Your goal
In the records below, find the line that contains "(** Claim C25: whatever" and the line that contains "It requires the", then retype exactly those two lines and every line between them.

(Dataset entries)
_ _ _

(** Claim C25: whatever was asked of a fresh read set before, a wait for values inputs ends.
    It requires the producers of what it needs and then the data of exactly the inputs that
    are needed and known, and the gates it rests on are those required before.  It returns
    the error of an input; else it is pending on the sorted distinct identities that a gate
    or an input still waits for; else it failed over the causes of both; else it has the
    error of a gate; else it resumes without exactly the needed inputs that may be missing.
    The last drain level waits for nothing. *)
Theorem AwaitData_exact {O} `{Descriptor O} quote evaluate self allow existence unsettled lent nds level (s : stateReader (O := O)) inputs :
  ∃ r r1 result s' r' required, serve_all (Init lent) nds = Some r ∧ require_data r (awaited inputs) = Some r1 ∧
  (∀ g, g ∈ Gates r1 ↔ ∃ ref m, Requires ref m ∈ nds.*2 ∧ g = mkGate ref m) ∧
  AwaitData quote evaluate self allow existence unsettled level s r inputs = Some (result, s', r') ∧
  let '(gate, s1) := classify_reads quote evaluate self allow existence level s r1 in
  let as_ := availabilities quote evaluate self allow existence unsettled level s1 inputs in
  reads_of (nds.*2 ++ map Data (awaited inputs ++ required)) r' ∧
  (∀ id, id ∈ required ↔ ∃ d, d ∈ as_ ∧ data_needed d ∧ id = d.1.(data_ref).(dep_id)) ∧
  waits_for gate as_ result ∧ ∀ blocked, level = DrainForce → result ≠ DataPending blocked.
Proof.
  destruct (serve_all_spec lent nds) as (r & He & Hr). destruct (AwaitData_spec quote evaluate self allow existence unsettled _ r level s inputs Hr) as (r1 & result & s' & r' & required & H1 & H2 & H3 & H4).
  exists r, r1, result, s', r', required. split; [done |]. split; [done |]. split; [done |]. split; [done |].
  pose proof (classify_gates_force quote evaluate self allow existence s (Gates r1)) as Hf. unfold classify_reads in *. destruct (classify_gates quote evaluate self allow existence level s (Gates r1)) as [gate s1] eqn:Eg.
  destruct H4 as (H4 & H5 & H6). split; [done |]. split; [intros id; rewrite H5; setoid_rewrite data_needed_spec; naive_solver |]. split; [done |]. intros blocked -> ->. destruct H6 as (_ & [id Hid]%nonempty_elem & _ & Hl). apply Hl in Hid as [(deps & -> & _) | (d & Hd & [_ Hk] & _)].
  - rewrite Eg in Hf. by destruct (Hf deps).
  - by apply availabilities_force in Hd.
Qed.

_ _ _

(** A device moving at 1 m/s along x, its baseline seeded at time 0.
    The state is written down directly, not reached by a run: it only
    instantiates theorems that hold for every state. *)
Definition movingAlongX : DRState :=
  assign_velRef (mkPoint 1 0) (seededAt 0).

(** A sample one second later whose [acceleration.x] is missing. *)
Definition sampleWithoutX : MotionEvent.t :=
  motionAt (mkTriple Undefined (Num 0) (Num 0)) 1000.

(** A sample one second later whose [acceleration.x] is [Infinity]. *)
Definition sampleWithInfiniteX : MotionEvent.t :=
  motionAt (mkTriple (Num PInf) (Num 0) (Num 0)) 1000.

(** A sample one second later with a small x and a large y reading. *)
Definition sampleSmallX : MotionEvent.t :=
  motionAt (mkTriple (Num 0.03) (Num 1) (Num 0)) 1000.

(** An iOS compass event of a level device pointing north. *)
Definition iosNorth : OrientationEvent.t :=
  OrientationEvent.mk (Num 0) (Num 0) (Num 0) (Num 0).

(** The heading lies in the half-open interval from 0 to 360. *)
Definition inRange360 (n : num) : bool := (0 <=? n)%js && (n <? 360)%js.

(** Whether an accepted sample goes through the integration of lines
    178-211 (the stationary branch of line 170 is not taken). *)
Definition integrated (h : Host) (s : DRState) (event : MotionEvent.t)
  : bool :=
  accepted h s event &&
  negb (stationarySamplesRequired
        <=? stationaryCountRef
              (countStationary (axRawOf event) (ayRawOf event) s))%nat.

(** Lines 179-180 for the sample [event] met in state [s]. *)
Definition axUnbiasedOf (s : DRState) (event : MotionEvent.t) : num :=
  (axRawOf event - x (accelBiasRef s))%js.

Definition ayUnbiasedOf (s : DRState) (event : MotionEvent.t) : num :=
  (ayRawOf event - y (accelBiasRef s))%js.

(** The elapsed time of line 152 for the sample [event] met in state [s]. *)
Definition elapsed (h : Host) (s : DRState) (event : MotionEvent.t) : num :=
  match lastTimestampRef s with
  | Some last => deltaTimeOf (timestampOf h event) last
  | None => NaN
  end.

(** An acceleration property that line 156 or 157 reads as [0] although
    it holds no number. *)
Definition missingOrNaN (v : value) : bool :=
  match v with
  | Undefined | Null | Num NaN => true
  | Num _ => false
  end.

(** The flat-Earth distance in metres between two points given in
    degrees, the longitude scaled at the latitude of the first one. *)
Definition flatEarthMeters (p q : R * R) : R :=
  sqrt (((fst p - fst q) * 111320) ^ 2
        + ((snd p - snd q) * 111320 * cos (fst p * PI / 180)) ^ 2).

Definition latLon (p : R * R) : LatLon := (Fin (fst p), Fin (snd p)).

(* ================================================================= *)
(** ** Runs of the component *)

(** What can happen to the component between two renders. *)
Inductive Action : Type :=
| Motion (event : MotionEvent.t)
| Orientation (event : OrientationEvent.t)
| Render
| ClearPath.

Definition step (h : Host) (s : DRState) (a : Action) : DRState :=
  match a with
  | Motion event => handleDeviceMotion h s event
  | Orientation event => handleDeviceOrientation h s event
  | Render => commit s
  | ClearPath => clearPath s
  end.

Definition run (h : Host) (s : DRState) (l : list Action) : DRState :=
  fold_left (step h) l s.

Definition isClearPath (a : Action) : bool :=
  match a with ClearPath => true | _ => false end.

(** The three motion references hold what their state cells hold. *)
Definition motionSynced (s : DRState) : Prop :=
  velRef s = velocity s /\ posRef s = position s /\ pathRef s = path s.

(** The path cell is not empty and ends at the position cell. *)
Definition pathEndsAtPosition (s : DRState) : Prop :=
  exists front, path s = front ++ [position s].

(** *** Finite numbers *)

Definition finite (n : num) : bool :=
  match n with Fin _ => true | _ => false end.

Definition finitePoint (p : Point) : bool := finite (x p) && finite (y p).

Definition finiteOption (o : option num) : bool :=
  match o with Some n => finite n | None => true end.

_ _ _

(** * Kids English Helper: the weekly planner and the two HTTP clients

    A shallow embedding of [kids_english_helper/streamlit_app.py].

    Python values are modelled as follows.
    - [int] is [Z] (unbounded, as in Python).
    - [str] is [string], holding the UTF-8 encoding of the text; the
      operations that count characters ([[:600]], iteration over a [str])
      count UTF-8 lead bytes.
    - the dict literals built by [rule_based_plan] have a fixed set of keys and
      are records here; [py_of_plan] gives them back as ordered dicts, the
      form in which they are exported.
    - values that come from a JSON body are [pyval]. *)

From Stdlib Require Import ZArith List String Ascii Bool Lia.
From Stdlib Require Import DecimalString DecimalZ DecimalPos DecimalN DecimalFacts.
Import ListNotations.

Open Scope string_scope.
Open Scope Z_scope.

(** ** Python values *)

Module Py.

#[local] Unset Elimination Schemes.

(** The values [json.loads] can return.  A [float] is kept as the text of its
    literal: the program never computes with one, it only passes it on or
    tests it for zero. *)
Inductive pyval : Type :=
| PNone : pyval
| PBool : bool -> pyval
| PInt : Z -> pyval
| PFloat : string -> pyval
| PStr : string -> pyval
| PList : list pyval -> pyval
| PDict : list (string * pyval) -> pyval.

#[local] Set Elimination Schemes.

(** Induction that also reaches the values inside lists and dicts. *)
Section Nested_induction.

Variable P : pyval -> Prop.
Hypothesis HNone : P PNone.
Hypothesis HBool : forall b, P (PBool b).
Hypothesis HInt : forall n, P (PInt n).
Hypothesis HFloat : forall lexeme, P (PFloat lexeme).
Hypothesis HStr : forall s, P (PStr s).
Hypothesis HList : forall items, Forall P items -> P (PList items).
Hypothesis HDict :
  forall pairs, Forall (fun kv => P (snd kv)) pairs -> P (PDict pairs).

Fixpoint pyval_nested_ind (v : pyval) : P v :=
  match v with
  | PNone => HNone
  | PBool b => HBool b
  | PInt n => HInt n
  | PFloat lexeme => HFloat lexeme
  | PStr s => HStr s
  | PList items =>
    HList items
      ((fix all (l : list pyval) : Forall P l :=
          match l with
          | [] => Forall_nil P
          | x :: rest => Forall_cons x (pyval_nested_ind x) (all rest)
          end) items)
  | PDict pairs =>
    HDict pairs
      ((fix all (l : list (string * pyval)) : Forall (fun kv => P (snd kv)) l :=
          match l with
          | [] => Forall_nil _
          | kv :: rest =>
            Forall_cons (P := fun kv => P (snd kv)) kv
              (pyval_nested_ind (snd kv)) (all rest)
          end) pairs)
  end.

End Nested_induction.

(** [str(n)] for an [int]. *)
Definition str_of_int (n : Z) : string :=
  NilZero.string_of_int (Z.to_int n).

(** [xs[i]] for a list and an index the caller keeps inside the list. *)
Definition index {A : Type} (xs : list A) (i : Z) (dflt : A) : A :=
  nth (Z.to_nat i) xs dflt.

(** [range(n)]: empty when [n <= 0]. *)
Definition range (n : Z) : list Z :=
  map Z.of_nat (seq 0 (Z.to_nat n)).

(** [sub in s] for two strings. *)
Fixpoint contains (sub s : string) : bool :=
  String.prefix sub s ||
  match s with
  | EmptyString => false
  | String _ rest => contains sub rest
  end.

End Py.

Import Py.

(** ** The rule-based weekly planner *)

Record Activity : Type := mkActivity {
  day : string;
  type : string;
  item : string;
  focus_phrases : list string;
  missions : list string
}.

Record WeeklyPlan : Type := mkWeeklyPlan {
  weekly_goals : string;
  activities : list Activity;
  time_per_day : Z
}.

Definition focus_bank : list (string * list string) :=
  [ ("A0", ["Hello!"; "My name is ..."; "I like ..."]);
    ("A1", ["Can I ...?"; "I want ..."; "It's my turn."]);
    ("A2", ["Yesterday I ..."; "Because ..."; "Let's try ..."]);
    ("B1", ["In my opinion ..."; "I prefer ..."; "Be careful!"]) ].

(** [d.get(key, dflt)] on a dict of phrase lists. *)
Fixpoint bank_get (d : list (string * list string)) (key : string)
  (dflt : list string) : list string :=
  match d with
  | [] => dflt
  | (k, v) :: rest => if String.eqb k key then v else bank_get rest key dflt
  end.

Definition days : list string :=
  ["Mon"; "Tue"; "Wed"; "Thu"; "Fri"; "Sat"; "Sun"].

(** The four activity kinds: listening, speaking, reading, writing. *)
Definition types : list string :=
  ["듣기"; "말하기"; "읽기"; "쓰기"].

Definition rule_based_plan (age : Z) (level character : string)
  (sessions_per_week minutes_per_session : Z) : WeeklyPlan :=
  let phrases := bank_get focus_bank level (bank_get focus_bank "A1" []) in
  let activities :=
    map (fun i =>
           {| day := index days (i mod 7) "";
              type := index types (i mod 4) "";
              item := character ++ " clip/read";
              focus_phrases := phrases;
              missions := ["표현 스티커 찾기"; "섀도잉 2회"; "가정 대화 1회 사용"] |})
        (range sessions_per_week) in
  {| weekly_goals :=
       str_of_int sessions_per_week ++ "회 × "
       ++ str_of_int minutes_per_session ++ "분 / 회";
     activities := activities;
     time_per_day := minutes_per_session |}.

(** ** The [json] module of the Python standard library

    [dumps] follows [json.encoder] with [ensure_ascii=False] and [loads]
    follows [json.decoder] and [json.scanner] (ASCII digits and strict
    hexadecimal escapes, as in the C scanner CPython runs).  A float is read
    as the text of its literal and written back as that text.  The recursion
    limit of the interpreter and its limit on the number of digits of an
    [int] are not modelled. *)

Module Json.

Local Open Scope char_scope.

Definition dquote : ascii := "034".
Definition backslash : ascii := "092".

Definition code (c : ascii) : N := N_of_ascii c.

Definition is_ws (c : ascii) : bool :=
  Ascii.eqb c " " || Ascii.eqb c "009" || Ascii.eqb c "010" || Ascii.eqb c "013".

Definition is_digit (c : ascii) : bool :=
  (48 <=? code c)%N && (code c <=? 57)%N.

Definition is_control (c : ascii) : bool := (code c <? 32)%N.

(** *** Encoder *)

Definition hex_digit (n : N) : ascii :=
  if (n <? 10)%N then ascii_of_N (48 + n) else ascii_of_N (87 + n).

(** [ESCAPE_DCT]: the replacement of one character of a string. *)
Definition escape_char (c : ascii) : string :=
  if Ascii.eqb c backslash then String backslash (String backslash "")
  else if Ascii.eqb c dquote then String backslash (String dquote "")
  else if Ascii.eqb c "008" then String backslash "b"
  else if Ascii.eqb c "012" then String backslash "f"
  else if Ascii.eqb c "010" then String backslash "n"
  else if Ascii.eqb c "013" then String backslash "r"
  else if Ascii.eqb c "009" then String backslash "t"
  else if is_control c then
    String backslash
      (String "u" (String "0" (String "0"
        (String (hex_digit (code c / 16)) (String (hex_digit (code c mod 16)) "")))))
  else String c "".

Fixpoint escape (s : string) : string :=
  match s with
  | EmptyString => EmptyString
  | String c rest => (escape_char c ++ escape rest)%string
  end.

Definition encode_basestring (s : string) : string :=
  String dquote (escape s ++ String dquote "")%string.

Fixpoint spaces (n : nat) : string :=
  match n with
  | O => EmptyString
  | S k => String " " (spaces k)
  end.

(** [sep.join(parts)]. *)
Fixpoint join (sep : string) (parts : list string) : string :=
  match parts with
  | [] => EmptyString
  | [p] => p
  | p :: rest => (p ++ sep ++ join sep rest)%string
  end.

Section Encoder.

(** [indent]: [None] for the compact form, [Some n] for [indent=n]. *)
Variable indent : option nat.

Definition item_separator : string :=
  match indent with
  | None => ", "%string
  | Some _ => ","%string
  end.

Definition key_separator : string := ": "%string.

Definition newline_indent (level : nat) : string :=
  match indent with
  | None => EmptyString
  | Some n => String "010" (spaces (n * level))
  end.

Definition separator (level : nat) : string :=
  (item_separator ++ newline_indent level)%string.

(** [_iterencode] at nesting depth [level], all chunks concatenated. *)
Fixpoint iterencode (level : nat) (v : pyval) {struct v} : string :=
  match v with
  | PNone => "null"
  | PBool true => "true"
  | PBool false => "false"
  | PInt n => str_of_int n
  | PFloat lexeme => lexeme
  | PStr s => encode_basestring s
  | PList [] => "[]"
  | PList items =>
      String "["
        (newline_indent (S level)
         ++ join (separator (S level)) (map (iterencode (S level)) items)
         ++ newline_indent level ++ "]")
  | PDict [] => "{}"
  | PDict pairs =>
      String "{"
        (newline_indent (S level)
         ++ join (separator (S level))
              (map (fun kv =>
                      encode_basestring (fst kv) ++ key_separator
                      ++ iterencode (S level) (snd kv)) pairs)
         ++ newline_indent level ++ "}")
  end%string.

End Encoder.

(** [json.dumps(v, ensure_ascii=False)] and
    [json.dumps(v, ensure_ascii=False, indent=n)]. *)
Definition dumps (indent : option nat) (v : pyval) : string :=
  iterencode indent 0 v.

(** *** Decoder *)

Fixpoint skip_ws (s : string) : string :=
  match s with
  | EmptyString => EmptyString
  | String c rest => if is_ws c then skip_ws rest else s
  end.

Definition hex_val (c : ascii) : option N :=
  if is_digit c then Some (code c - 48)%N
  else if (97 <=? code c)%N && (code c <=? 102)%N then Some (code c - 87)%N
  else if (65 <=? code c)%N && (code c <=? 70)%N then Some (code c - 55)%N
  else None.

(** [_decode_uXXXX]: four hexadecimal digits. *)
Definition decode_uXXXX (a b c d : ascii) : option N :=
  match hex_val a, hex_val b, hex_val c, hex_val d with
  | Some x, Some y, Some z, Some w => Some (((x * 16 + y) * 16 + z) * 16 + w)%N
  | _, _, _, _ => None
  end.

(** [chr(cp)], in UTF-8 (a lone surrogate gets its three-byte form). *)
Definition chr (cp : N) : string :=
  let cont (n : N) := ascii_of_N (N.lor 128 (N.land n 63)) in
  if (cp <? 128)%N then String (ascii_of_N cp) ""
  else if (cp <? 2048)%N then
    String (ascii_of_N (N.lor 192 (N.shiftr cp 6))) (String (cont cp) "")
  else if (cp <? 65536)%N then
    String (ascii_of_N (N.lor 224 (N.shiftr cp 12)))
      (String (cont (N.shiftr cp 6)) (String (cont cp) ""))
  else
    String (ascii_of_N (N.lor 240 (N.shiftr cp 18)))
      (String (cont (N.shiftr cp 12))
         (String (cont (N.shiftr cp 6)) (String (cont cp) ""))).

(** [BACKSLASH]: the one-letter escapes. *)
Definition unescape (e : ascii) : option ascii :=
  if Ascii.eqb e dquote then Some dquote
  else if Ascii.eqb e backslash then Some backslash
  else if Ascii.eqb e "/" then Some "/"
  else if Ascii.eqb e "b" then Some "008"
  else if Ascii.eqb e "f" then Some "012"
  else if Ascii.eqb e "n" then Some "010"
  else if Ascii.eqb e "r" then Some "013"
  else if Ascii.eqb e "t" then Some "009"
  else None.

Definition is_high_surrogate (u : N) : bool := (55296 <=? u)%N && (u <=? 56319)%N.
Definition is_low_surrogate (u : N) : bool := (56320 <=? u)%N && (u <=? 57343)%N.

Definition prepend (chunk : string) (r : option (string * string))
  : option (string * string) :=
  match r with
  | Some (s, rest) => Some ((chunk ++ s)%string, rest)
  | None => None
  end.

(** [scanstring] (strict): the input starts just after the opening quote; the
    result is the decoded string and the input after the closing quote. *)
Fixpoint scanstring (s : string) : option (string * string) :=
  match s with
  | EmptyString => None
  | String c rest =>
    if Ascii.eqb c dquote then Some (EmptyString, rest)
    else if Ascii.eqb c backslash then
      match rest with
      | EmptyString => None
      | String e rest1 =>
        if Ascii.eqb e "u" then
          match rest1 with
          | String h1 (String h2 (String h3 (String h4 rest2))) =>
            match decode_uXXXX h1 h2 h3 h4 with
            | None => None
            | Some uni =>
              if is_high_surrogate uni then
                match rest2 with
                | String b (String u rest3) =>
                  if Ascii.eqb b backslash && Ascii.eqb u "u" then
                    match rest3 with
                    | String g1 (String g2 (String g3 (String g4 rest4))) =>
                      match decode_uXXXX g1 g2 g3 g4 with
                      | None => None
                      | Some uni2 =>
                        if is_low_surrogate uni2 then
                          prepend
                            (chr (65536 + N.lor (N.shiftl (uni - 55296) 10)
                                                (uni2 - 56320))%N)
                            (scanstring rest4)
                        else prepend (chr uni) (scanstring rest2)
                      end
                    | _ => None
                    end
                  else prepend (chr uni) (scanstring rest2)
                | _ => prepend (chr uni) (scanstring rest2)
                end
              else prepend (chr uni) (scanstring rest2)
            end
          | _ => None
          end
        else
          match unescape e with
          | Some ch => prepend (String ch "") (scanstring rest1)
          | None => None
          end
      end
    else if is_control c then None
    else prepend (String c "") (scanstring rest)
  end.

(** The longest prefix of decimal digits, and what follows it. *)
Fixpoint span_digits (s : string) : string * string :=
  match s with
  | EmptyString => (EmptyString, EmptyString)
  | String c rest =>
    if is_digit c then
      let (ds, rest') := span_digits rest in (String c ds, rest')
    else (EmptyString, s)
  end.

_ _ _

Result of the task
(** Claim C25: whatever was asked of a fresh read set before, a wait for values inputs ends.
    It requires the producers of what it needs and then the data of exactly the inputs that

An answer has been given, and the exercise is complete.